» Task to carry out
Within these records, how many lines hold "mkPage"? Give the number alone.

» Dataset records
(** The record that the handler of a link leaves in the store when the
    transition goes through. *)
Definition decided (dec : decision) (r : ApprovalRequest) (stamp : string)
  : ApprovalRequest :=
  match dec with
  | Approve =>
    Manager.transition r approved stamp (Some "Approved via email link") None
  | Reject =>
    Manager.transition r rejected stamp None (Some "Rejected via email link")
  end.

(** The page that the handler of a link returns. *)
Definition confirmation (dec : decision) (id : string) (claim : value) : page :=
  match dec with
  | Approve => mkPage "Claim Approved" "Claim Approved Successfully" id claim "Approved"
  | Reject => mkPage "Claim Rejected" "Claim Submission Rejected" id claim "Rejected"
  end.

(** The caller is shown a confirmation page. *)
Definition shows_confirmation (r : result response) : Prop :=
  ∃ p, r = Ok (HTMLResponse p).

(** The URL and the body of the request that [push_response_to_adk]
    sends for the dictionary [d] whose session information is [si]. *)
Definition push_url_of (env : Env) : string :=
  default "http://localhost:8000" (ADK_API_URL env) +:+ "/run".

Definition body_of (d si : list (string * value)) (st : string) : value :=
  payload (default VNone (assoc "app_name" si))
          (default VNone (assoc "user_id" si))
          (default VNone (assoc "session_id" si))
          (default VNone (assoc "function_call_id" d))
          (function_response st (default VNone (assoc "ticket_id" d))
                             (default VNone (assoc "claim_id" d))).

(** Number of requests sent to the agent runtime in a trace. *)
Fixpoint posts (t : list event) : nat :=
  match t with
  | [] => 0
  | Post _ _ _ :: t' => S (posts t')
  | Print _ :: t' => posts t'
  end.

(** A request as it arrives: which link, for which ticket, and the
    surroundings at that moment. *)
Record request : Type := mkRequest {
  link : decision;
  target : string;
  surroundings : Env
}.

Definition serve_one (rq : request) (w : World) : World :=
  (handle (link rq) (target rq) (surroundings rq) w).2.

(** Requests sent to the agent runtime on behalf of ticket [id] while
    the sequence [rqs] is served from [w], one request after the
    other.  (A handler runs without yielding from its lookup to the
    end of the store's transition, so the transitions of concurrent
    requests are ordered as in such a sequence.) *)
Fixpoint posts_for (id : string) (rqs : list request) (w : World) : nat :=
  match rqs with
  | [] => 0
  | rq :: rest =>
    let w' := serve_one rq w in
    (if decide (target rq = id)
     then posts (trace w') - posts (trace w) else 0)
    + posts_for id rest w'
  end.

(** A ticket whose correlation data lets the push go out: a non-empty
    function-call identifier and a non-empty session dictionary. *)
Definition has_correlation (r : ApprovalRequest) : Prop :=
  truthy (of_option (function_call_id r)) = true ∧
  ∃ si, assoc "session_info" (metadata r) = Some (VDict si) ∧ si ≠ [].
(** * Deployment descriptor of the realtime video server: image recipe and
      server bootstrap ([modal_app.py])

    The descriptor has two parts.  The module-level expression [image] chains
    builder methods into an ordered build recipe, and the function [web] is
    the bootstrap routine run on a started instance: it assigns four
    environment variables, changes the working directory, guards the creation
    of a symbolic link with an existence check and starts the server with
    [subprocess.Popen].

    [web] is embedded as a program in a state-and-exception monad over an
    explicit model of the process and its file system.  Every primitive of
    [os] and [subprocess] that [web] calls is a definition of that monad and
    records the system call it makes, so that statements about order and
    about the absence of calls are statements about the recorded trace.

    The model of the operating system keeps what the routine can observe: a
    tree of directories, regular files and symbolic links, path resolution
    with the kernel's bound on the links it traverses, and the search of an
    executable along [PATH].  Permissions of directories, read-only mounts
    and the exhaustion of processes or memory are left out: in the model a
    call fails only for a reason that lies in the tree.  The recipe is
    embedded as the list of its steps; of the platform that runs it, the
    file only models the matching of ignore patterns and the copy made by
    [add_local_dir]. *)

From Stdlib Require Import Ascii.
From stdpp Require Import gmap strings list fin_maps sorting pretty.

» Problem solution
2